Your goal: Go through the material and tally the lines containing the string "unfold". Give the total alone.

Entries provided:
——————————
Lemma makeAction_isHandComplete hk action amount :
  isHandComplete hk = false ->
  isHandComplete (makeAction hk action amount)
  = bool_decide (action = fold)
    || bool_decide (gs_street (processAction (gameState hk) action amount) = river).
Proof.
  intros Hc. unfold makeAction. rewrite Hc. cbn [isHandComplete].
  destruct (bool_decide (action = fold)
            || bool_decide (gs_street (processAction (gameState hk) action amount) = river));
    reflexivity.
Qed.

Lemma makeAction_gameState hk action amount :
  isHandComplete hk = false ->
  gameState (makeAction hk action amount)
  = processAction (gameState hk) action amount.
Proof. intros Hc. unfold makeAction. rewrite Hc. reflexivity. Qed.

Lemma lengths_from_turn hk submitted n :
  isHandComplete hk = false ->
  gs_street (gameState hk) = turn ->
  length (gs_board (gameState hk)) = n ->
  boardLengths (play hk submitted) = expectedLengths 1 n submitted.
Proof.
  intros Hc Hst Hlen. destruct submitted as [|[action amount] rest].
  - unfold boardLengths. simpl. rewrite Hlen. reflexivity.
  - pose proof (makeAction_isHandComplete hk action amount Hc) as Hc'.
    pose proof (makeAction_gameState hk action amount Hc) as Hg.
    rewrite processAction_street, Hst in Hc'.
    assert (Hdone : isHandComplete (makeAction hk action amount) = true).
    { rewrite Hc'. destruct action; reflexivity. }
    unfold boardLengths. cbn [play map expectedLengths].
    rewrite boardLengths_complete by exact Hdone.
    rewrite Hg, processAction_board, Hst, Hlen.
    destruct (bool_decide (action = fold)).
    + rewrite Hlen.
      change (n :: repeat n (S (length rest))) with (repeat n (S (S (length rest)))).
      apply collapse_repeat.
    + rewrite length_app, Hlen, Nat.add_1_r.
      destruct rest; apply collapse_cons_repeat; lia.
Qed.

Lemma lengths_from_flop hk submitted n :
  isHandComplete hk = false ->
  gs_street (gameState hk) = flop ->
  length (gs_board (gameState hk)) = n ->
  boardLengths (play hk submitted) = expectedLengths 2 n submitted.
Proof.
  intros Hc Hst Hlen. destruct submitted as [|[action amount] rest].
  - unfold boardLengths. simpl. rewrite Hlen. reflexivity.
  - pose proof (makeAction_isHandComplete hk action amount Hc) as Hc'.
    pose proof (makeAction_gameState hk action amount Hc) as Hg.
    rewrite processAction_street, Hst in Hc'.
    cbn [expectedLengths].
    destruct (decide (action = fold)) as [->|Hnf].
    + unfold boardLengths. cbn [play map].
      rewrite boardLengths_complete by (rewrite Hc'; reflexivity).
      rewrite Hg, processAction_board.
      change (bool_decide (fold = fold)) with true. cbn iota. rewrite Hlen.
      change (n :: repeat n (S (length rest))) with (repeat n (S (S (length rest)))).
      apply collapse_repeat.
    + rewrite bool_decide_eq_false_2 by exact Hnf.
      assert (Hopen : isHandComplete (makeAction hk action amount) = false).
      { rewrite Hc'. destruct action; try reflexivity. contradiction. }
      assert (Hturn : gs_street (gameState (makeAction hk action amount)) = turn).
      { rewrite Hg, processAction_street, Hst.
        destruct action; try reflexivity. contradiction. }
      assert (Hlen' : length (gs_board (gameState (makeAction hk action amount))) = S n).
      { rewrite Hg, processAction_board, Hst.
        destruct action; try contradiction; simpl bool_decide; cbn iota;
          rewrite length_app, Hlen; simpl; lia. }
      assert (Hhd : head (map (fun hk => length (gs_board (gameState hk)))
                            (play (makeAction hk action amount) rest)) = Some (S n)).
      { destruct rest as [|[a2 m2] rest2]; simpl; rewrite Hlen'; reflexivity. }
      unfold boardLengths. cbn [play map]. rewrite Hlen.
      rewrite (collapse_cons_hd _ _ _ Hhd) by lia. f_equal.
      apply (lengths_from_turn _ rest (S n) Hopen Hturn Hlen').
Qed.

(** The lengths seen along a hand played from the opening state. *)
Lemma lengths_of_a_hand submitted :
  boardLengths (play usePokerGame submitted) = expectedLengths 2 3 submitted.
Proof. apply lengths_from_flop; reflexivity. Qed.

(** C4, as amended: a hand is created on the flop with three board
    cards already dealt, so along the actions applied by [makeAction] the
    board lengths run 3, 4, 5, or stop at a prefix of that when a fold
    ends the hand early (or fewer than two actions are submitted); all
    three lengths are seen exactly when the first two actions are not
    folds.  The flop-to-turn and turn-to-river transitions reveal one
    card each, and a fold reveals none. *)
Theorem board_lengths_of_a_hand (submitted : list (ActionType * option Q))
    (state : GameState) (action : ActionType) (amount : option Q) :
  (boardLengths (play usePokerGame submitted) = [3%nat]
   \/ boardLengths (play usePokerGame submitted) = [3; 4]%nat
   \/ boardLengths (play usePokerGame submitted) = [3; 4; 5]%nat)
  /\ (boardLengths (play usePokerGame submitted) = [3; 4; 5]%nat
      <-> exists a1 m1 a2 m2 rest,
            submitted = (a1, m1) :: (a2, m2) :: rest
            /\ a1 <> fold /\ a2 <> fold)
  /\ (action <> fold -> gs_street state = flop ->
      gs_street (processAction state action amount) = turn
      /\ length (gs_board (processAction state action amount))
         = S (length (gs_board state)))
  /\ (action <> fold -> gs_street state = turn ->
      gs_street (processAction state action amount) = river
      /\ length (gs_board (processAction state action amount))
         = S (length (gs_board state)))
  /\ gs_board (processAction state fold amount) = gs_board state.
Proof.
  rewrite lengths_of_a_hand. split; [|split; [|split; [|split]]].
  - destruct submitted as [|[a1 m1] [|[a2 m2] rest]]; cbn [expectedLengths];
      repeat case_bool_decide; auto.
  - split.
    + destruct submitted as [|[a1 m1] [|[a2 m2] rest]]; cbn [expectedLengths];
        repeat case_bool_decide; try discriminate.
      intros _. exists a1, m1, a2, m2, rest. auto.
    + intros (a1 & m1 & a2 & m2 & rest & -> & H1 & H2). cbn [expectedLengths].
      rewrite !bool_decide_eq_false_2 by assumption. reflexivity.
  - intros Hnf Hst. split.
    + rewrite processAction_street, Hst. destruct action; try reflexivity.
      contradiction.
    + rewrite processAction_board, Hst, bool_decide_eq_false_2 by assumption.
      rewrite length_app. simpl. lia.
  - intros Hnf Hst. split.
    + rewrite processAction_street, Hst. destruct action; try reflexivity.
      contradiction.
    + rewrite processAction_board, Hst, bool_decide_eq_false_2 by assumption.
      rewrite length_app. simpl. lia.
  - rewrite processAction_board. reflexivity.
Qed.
——————————
Written response: 7